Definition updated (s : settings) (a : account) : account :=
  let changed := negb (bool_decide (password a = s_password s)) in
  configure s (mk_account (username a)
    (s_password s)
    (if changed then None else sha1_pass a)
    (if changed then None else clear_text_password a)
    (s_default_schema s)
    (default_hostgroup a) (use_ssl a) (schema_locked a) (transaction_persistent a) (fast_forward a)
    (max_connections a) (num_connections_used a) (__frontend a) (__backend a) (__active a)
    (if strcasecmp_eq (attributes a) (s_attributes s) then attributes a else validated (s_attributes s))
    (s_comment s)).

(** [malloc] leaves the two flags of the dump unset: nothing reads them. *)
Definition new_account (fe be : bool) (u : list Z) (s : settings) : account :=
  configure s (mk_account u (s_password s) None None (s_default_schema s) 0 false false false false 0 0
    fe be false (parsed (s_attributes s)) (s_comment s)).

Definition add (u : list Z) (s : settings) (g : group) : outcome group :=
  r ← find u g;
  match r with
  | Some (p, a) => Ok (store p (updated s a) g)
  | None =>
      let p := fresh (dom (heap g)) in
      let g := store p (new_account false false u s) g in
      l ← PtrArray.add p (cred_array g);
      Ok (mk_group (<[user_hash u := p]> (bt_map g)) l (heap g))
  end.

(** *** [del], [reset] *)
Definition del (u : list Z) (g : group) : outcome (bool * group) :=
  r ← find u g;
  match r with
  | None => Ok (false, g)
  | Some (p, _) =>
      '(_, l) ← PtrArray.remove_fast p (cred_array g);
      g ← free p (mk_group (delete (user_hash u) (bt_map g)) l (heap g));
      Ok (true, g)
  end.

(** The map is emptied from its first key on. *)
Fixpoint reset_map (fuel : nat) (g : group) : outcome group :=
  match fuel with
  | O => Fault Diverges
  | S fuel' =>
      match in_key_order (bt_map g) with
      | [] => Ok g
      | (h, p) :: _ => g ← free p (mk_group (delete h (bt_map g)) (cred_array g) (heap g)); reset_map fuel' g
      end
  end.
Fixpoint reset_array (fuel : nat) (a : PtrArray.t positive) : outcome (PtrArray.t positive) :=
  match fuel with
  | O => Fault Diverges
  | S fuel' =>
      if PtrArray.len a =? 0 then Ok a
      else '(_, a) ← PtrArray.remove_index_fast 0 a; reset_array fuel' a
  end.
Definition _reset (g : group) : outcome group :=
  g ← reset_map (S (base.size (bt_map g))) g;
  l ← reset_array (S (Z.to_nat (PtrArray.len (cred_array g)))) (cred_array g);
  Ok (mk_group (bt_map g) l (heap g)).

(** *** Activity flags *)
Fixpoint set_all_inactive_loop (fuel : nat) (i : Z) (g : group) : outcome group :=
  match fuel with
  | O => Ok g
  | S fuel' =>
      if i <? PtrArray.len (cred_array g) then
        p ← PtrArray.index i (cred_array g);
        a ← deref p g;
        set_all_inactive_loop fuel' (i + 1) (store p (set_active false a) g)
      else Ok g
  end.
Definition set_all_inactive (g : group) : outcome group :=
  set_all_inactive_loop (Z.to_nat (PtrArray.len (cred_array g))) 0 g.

○ ○ ○ ○ ○

_Exercise details_.
Your output should be the listing's lines, exact and complete, from its first line to the line that contains "PtrArray.remove_fast p (cred_array g);", inclusive.

_Expected answer_.
Definition updated (s : settings) (a : account) : account :=
  let changed := negb (bool_decide (password a = s_password s)) in
  configure s (mk_account (username a)
    (s_password s)
    (if changed then None else sha1_pass a)
    (if changed then None else clear_text_password a)
    (s_default_schema s)
    (default_hostgroup a) (use_ssl a) (schema_locked a) (transaction_persistent a) (fast_forward a)
    (max_connections a) (num_connections_used a) (__frontend a) (__backend a) (__active a)
    (if strcasecmp_eq (attributes a) (s_attributes s) then attributes a else validated (s_attributes s))
    (s_comment s)).

(** [malloc] leaves the two flags of the dump unset: nothing reads them. *)
Definition new_account (fe be : bool) (u : list Z) (s : settings) : account :=
  configure s (mk_account u (s_password s) None None (s_default_schema s) 0 false false false false 0 0
    fe be false (parsed (s_attributes s)) (s_comment s)).

Definition add (u : list Z) (s : settings) (g : group) : outcome group :=
  r ← find u g;
  match r with
  | Some (p, a) => Ok (store p (updated s a) g)
  | None =>
      let p := fresh (dom (heap g)) in
      let g := store p (new_account false false u s) g in
      l ← PtrArray.add p (cred_array g);
      Ok (mk_group (<[user_hash u := p]> (bt_map g)) l (heap g))
  end.

(** *** [del], [reset] *)
Definition del (u : list Z) (g : group) : outcome (bool * group) :=
  r ← find u g;
  match r with
  | None => Ok (false, g)
  | Some (p, _) =>
      '(_, l) ← PtrArray.remove_fast p (cred_array g);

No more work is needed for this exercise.